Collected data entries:
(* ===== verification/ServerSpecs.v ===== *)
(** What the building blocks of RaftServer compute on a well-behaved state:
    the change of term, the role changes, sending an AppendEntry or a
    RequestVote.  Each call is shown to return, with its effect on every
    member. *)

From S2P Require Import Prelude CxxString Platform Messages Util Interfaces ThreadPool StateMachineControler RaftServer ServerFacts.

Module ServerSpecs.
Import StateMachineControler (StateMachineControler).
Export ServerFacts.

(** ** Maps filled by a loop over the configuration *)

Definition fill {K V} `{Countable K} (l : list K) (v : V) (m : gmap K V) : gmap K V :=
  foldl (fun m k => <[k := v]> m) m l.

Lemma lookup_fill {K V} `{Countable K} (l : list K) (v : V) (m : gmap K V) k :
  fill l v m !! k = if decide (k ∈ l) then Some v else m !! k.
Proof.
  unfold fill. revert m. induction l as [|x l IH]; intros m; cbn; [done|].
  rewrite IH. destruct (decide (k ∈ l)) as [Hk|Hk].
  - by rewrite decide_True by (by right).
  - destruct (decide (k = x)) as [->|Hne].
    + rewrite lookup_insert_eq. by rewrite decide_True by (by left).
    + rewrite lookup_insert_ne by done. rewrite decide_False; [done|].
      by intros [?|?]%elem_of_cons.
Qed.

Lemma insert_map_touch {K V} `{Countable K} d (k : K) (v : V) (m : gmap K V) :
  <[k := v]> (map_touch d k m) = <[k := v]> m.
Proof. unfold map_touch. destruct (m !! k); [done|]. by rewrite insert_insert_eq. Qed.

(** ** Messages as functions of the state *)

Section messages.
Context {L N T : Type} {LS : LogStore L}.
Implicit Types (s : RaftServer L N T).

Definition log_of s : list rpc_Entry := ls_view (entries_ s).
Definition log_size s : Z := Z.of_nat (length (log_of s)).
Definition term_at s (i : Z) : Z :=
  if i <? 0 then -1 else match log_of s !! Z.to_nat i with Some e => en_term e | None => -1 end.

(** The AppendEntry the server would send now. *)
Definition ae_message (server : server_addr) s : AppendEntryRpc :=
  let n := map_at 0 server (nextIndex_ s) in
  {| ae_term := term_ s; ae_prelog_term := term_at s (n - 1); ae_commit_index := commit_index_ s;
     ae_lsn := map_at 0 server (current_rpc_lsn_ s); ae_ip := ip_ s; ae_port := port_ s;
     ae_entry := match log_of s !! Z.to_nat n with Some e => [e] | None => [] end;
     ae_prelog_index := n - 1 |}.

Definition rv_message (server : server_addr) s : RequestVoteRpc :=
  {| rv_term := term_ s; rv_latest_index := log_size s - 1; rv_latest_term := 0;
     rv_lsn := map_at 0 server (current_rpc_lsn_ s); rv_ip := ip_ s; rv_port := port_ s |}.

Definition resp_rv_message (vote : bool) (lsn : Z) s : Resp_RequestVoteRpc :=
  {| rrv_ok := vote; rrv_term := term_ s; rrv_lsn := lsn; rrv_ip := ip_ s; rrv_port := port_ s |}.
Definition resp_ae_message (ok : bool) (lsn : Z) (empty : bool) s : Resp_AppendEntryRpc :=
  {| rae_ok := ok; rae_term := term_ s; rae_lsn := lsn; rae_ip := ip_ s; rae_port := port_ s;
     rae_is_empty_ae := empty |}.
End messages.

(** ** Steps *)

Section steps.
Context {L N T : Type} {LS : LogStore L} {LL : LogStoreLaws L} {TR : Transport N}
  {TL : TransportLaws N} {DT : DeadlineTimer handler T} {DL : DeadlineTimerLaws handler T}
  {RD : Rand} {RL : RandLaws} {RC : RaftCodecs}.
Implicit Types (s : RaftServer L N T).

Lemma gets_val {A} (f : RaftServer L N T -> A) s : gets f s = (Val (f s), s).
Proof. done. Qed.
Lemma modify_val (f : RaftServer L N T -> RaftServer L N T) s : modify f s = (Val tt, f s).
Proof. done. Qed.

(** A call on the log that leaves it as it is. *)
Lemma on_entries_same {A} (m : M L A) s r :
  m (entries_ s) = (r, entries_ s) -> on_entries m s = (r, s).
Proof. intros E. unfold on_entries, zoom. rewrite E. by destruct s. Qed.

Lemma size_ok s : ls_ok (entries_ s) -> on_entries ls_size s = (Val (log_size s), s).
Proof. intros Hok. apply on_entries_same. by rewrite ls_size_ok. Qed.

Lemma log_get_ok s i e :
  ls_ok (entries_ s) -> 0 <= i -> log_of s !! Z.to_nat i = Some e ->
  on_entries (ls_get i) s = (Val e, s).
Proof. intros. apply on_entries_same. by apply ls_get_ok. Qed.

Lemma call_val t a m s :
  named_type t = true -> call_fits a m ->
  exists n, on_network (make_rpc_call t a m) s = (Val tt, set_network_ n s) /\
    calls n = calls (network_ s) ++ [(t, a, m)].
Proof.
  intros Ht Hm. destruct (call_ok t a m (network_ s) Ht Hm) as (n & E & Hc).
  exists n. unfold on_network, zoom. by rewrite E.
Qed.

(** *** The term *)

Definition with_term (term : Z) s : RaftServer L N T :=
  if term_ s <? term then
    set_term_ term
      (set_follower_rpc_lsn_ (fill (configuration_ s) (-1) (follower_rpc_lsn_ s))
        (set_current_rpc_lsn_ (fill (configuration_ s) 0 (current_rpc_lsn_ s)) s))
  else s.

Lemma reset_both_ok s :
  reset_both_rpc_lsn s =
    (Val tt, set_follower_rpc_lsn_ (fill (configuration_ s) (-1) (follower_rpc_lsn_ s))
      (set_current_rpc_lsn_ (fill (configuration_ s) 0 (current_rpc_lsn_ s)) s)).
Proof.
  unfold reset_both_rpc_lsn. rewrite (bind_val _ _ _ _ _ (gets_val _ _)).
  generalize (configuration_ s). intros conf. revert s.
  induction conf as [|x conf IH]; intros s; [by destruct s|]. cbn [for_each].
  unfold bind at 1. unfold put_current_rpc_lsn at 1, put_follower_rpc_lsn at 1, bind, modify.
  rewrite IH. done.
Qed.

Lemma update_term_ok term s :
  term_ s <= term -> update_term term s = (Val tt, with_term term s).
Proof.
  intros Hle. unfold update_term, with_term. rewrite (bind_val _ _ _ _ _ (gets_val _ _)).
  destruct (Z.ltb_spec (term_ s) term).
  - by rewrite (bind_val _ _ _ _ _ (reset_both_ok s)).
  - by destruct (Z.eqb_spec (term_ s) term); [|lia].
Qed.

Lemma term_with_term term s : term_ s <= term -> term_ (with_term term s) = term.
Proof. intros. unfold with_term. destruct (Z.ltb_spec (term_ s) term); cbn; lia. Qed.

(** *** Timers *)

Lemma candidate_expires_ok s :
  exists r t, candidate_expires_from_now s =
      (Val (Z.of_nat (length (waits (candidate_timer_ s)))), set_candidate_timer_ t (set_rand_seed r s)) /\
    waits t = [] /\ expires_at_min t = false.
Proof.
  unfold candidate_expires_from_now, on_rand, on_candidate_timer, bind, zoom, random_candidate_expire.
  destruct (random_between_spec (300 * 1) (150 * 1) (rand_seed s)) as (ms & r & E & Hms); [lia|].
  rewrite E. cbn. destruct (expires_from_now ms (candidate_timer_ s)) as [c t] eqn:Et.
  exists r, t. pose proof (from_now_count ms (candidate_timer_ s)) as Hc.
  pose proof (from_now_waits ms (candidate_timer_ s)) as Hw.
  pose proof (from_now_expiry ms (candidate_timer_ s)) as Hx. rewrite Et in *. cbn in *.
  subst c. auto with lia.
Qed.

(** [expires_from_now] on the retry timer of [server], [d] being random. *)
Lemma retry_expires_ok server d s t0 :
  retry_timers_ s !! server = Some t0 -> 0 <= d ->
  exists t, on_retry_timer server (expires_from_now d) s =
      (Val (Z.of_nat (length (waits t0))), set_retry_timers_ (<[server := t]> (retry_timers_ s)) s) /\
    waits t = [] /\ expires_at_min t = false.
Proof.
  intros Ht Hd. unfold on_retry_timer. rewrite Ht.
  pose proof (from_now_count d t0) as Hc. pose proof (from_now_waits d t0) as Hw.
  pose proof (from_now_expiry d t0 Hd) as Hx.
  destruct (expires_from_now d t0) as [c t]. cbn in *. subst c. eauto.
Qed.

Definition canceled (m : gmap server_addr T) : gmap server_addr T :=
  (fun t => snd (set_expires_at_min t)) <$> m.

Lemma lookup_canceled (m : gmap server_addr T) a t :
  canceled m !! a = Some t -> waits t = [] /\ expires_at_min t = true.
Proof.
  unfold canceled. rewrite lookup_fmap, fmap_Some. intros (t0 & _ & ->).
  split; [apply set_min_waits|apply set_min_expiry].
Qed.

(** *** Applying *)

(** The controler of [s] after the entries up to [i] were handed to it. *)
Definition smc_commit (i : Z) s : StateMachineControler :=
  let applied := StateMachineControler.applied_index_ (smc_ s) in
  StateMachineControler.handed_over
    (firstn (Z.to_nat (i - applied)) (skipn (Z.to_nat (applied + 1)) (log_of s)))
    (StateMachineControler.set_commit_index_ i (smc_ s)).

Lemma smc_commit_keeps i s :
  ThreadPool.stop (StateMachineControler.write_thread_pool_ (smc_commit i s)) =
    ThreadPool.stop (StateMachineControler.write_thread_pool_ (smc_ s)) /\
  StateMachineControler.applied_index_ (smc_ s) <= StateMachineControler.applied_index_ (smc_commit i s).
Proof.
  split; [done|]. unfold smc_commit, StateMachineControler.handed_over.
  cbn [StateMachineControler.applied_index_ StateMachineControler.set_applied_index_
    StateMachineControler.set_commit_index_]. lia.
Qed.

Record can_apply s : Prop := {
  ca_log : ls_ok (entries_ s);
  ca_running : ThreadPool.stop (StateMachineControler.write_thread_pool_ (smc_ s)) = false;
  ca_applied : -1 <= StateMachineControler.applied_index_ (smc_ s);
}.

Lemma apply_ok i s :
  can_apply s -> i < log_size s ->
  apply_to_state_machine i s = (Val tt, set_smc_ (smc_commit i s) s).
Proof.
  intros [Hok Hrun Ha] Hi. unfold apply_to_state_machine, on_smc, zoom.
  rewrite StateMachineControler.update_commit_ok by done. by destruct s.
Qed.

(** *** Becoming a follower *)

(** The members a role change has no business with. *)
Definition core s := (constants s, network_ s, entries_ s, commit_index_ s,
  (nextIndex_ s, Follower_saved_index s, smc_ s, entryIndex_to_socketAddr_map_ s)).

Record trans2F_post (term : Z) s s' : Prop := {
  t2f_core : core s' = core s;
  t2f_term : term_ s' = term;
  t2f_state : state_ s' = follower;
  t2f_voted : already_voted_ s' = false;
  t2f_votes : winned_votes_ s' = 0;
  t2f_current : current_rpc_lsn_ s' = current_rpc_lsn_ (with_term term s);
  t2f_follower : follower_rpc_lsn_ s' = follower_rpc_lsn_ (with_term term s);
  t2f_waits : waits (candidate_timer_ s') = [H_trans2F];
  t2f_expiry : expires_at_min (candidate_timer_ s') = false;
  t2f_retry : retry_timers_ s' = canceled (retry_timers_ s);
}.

- [Exercise] Would you retype the lines above from the one with "destruct (Z.ltb_spec (term_ s) term)." down to the one with "retry_timers_ s !!", word for word, both ends included and no other lines?

- [Task response]
  destruct (Z.ltb_spec (term_ s) term).
  - by rewrite (bind_val _ _ _ _ _ (reset_both_ok s)).
  - by destruct (Z.eqb_spec (term_ s) term); [|lia].
Qed.

Lemma term_with_term term s : term_ s <= term -> term_ (with_term term s) = term.
Proof. intros. unfold with_term. destruct (Z.ltb_spec (term_ s) term); cbn; lia. Qed.

(** *** Timers *)

Lemma candidate_expires_ok s :
  exists r t, candidate_expires_from_now s =
      (Val (Z.of_nat (length (waits (candidate_timer_ s)))), set_candidate_timer_ t (set_rand_seed r s)) /\
    waits t = [] /\ expires_at_min t = false.
Proof.
  unfold candidate_expires_from_now, on_rand, on_candidate_timer, bind, zoom, random_candidate_expire.
  destruct (random_between_spec (300 * 1) (150 * 1) (rand_seed s)) as (ms & r & E & Hms); [lia|].
  rewrite E. cbn. destruct (expires_from_now ms (candidate_timer_ s)) as [c t] eqn:Et.
  exists r, t. pose proof (from_now_count ms (candidate_timer_ s)) as Hc.
  pose proof (from_now_waits ms (candidate_timer_ s)) as Hw.
  pose proof (from_now_expiry ms (candidate_timer_ s)) as Hx. rewrite Et in *. cbn in *.
  subst c. auto with lia.
Qed.

(** [expires_from_now] on the retry timer of [server], [d] being random. *)
Lemma retry_expires_ok server d s t0 :
  retry_timers_ s !! server = Some t0 -> 0 <= d ->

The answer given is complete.